Cannabis for Medical Purposes

Last revised: August 2, 2023

Ottawa Public Health provides information on the health effects from using cannabis so residents can make informed decisions that are best for them. Ottawa Public Health recommends that anyone who is considering the use of cannabis for medical purposes talk with a health care provider.

Prescription cannabinoids (nabilone and nabiximols) are approved therapeutic drugs in Canada. Dried and fresh cannabis and cannabis oil are not approved as therapeutic drugs by Health Canada as current research does not establish their safety and effectiveness. 

The evidence on cannabis for medical purposes continues to emerge. Some research shows that the CBD (cannabidiol) found in cannabis may help treat specific medical conditions. The College of Family Physicians of Canada has published a Simplified guideline for prescribing medical cannabinoids in primary care. A summary of the findings and guidelines is available. Recommendations include limiting medical cannabinoid use in general, but also outline potential restricted use in a small subset of medical conditions for which there is some evidence (neuropathic pain, palliative and end-of-life pain, chemotherapy-induced nausea and vomiting, and spasticity due to multiple sclerosis or spinal cord injury).

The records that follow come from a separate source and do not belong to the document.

Definition set_owner_only_dacl (i : AclInput) (path : string) (h : AclHost) : Result unit string * AclHost :=
  let '(user, h) := current_token_user i h in
  match user with
  | Err e => (Err e, h)
  | Ok user_sid =>
      match ai_system_sid i with
      | Err error => (Err ("CreateWellKnownSid: " +:+ io_error_text system_message error), h)
      | Ok system_sid =>
          let entries := [full_control user_sid; full_control system_sid] in
          if negb (ai_set_entries i =? 0) then
            (Err ("SetEntriesInAclW: " +:+ io_error_text system_message (u32_as_i32 (ai_set_entries i))), h)
          else
            let h := {| dacls := dacls h; tokens := tokens h; allocated := S (allocated h) |} in
            let set := if ai_set_security i =? 0
                       then <[path := {| dacl_protected := true; dacl_entries := entries |}]> (dacls h)
                       else dacls h in
            let h := {| dacls := set; tokens := tokens h; allocated := pred (allocated h) |} in
            if negb (ai_set_security i =? 0) then
              (Err ("SetNamedSecurityInfoW: " +:+ io_error_text system_message (u32_as_i32 (ai_set_security i))), h)
            else (Ok tt, h)
      end
  end.

(** [harden] on Windows. *)
Definition harden_windows (i : AclInput) (path : string) (h : AclHost) : Result unit EnrollmentError * AclHost :=
  let '(r, h) := set_owner_only_dacl i path h in
  (map_err (persistence_of ("cannot restrict " +:+ path)) r, h).

(** A hardened file is its owner's and the system's alone: when [harden] succeeds the
    file's list is protected from inheritance and holds exactly two entries, full control
    for the process's user and for SYSTEM, whatever it had before, and no other file's
    list changed; when it fails nothing changed and the error names the file; and on every way
    out the token is closed and the list freed. *)
Theorem hardened_owner_only (i : AclInput) (path : string) (h : AclHost) :
  let '(r, h') := harden_windows i path h in
  tokens h' = tokens h ∧ allocated h' = allocated h ∧
  match r with
  | Ok _ => ∃ user system, ai_token_user i = Ok user ∧ ai_system_sid i = Ok system ∧
      dacls h' = <[path := {| dacl_protected := true; dacl_entries := [full_control user; full_control system] |}]> (dacls h)
  | Err e => dacls h' = dacls h ∧ ∃ reason, e = Persistence ("cannot restrict " +:+ path +:+ ": " +:+ reason)
  end ∧
  (is_ok r = true ↔ ai_open_token i = None ∧ is_ok (ai_token_user i) = true ∧ is_ok (ai_system_sid i) = true ∧
                    ai_set_entries i = 0 ∧ ai_set_security i = 0).
Proof.
  unfold harden_windows, set_owner_only_dacl, current_token_user, persistence_of.
  destruct (ai_open_token i) as [error|]; [cbn; naive_solver|].
  destruct (ai_token_user i) as [user|error]; [|cbn; naive_solver].
  destruct (ai_system_sid i) as [system|error]; [|cbn; naive_solver].
  destruct (Z.eqb_spec (ai_set_entries i) 0); cbn [negb]; [|cbn; naive_solver].
  destruct (Z.eqb_spec (ai_set_security i) 0); cbn; naive_solver.
Qed.
End Acl.

(** ** A wait that ends *)

Definition OPEN_WAIT : Z := seconds 30.
Definition CANCEL_INTERVAL : Z := millis 100.
Definition CANCEL_TRIES : nat := 50.

(** What a [recv_timeout] answers: the operation's result, that its thread ended without
    one, or that the time passed. *)
Inductive RecvAnswer (A : Type) := Received (r : Result A string) | ThreadEnded | TimedOut.
Arguments Received {A} r.
Arguments ThreadEnded {A}.
Arguments TimedOut {A}.

(** The wait of one [recv_timeout], and how long it took beyond nothing. *)
Definition Recv (A : Type) : Type := RecvAnswer A * Z.

(** The cancellations and the waits after each; the time they took. *)
Fixpoint cancel_loop {A} (tries : nat) (path : string) (answers : list (Recv A)) : Result A string * nat * Z :=
  match tries, answers with
  | S tries, (Received r, took) :: _ => (r, 1%nat, took)
  | S tries, (ThreadEnded, took) :: _ => (Err (in_use path), 1%nat, took)
  | S tries, (TimedOut, took) :: answers =>
      let '(r, cancelled, took') := cancel_loop tries path answers in (r, S cancelled, took + took')
  | _, _ => (Err (in_use path), 0%nat, 0)
  end.

(** [bounded]: its result, how often the I/O was cancelled, and the time it took. *)
Definition bounded_wait {A} (path : string) (spawned : Result unit string) (first : Recv A) (answers : list (Recv A))
  : Result A string * nat * Z :=
  match spawned with
  | Err e => (Err ("start a thread for " +:+ path +:+ ": " +:+ e), 0%nat, 0)
  | Ok _ =>
      match first with
      | (Received r, took) => (r, 0%nat, took)
      | (ThreadEnded, took) => (Err ("the operation on " +:+ path +:+ " panicked"), 0%nat, took)
      | (TimedOut, took) =>
          let '(r, cancelled, took') := cancel_loop CANCEL_TRIES path answers in (r, cancelled, took + took')
      end
  end.

Lemma cancel_loop_bounded {A} tries path (answers : list (Recv A)) late :
  (tries ≤ length answers)%nat → Forall (λ a, 0 ≤ a.2 ≤ CANCEL_INTERVAL + late) answers → 0 ≤ late →
  let '(r, cancelled, took) := cancel_loop tries path answers in
  (cancelled ≤ tries)%nat ∧ took ≤ Z.of_nat tries * (CANCEL_INTERVAL + late) ∧
  ((∃ r' t, (Received r', t) ∈ answers ∧ r = r') ∨ r = Err (in_use path)).
Proof.
  intros Hlen Hall Hlate. revert answers Hlen Hall.
  induction tries as [|tries IH]; intros answers Hlen Hall; cbn [cancel_loop].
  { split; [lia|]. split; [lia|by right]. }
  destruct answers as [|[a took] answers]; [cbn in Hlen; lia|].
  apply Forall_cons in Hall as [[Ht1 Ht2] Hall]. cbn in Ht1, Ht2, Hlen.
  assert (0 ≤ CANCEL_INTERVAL + late) by (unfold CANCEL_INTERVAL, millis; lia).
  destruct a as [r| |].
  - split; [lia|]. split; [nia|]. left. exists r, took. split; [left|done].
  - split; [lia|]. split; [nia|by right].
  - specialize (IH answers ltac:(lia) Hall). destruct (cancel_loop tries path answers) as [[r n] t].
    destruct IH as (H1 & H2 & H3). split; [lia|]. split; [nia|].
    destruct H3 as [(r' & t' & Hin & ->)|?]; [left; exists r', t'; split; [by right|done]|by right].
Qed.

(** The world whose next operation on its own thread meets [f]. *)
Definition meets (f : option WaitFault) (w : CustodyWorld) : CustodyWorld :=
  {| objects := objects w; call_faults := call_faults w; wait_faults := f :: wait_faults w; new_ids := new_ids w |}.

Lemma bounded_meets {A} path (op : CM A string) f w :
  bounded path op (meets f w) =
    match f with
    | None => op w
    | Some (ThreadFailed reason) => (Err ("start a thread for " +:+ path +:+ ": " +:+ reason), w)
    | Some OperationPanicked => (Err ("the operation on " +:+ path +:+ " panicked"), w)
    | Some (LeftBehind happens) => (Err (in_use path), if happens : bool then (op w).2 else w)
    end.
Proof. destruct w. by destruct f as [[]|]. Qed.

(** C24 A custody operation never holds the agent: whatever the other process does, the wait
    for an operation on its own thread returns within its bound and fifty cancellations a
    tenth of a second apart, the lateness of each wake-up aside, and its result is one the
    operation's model gives: the operation's own if it was ever delivered, or that it could
    not start, panicked, or is in use. *)
Theorem custody_wait_refines {A} (path : string) (spawned : Result unit string) (first : Recv A)
    (answers : list (Recv A)) (wait late : Z) (op : CM A string) (w : CustodyWorld) :
  (CANCEL_TRIES ≤ length answers)%nat → 0 ≤ wait → 0 ≤ late →
  0 ≤ first.2 ≤ wait + late → Forall (λ a, 0 ≤ a.2 ≤ CANCEL_INTERVAL + late) answers →
  (∀ r t, (Received r, t) ∈ first :: answers → r = (op w).1) →
  let '(r, cancelled, took) := bounded_wait path spawned first answers in
  (cancelled ≤ CANCEL_TRIES)%nat ∧ took ≤ wait + seconds 5 + 51 * late ∧
  ∃ f, (bounded path op (meets f w)).1 = r.
Proof.
  intros Hlen Hwait Hlate [Hf1 Hf2] Hall Hown. unfold bounded_wait.
  assert (∀ x : Z, x ≤ wait + late → x ≤ wait + seconds 5 + 51 * late) as Hle by (intros x Hx; unfold seconds; lia).
  destruct spawned as [[]|e].
  2: { split; [lia|]. split; [apply Hle; lia|]. exists (Some (ThreadFailed e)). by rewrite bounded_meets. }
  destruct first as [[r| |] took]; cbn in Hf1, Hf2.
  - split; [lia|]. split; [by apply Hle|]. exists None. rewrite bounded_meets. symmetry. apply (Hown r took). left.
  - split; [lia|]. split; [by apply Hle|]. exists (Some OperationPanicked). by rewrite bounded_meets.
  - pose proof (cancel_loop_bounded CANCEL_TRIES path answers late Hlen Hall Hlate) as H.
    destruct (cancel_loop CANCEL_TRIES path answers) as [[r n] t]. destruct H as (H1 & H2 & H3).
    split; [done|]. split.
    { change (Z.of_nat CANCEL_TRIES) with 50 in H2. unfold CANCEL_INTERVAL, millis, seconds in *. lia. }
    destruct H3 as [(r' & t' & Hin & ->)| ->].
    + exists None. rewrite bounded_meets. symmetry. apply (Hown r' t'). by right.
    + exists (Some (LeftBehind false)). by rewrite bounded_meets.
Qed.

(** ** Witnesses *)

(** A machine whose protection prepends its mark. *)
Module ToyDpapi.
Definition mark : Byte.byte := Byte.x4d.
#[export] Instance toy : Dpapi := {|
  crypt_protect flags plain := if (flags =? CRYPTPROTECT_LOCAL_MACHINE) && (Z.of_nat (length plain) <? 1000)
                               then Ok (mark :: plain) else Err 87;
  crypt_unprotect _ blob := match blob with m :: plain => if decide (m = mark) then Ok (Some plain) else Err 13 | [] => Err 13 end |}.
#[export] Instance toy_laws : DpapiLaws toy.
Proof.
  split; cbn.
  - intros flags plain blob H. destruct (_ =? _); [|done]. destruct (Z.ltb_spec (Z.of_nat (length plain)) 1000); [|done].
    cbn in H. injection H as <-. unfold in_u. cbn [length]. lia.
  - intros plain blob H. destruct (_ <? _); [|done]. by injection H as <-.
Qed.
End ToyDpapi.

Concurrent Disorders – Mental Health and Cannabis Use

  • Mental illness and problems occurring with substance use often occur at the same time. Having one can increase the risk of developing the other.
  • Using cannabis can increase the risk of experiencing psychosis and schizophrenia, especially if your client is a teenager, uses every day or almost every day, or someone in their family has or had these conditions.
  • Some perons with mental illness report using cannabis to help cope with their symptoms. Cannabis can increase the presence of symptoms, especially for those with psychosis.
  • If your patient or someone in their family has a history of psychosis or problems occurring with substance use, it is best for them to avoid using cannabis. If a patient requires help to manage their stress, these online resources may be helpful.

Lower-Risk Cannabis Use Guidelines (LRCUG)

The Lower-Risk Cannabis Use Guidelines (LRCUG) are an evidence-based tool that allows persons who use cannabis to modify and reduce their risks for health harms associated with cannabis use based on evidence-informed recommendations. The scientific version of the LRCUG is published in the American Journal of Public Health (AJPH). These guidelines are mainly aimed at non-medical cannabis use.


Service Access to Recovery (SAR) is a starting point for persons 16 years and older who are concerned about their substance use and want to understand, discuss and access treatment options. Persons younger than 16 and using opioids will be assessed and referred in priority (parents can call to start the support process).

What can patients expect when they contact SAR?

SAR’s main goal is to help persons navigate the addictions treatment system so they can find the solutions they need and the treatment option that is right for them or their loved ones.

SAR conducts screening and assessments, provides information, support and guidance, triages and refers persons to treatment. This is a bilingual service.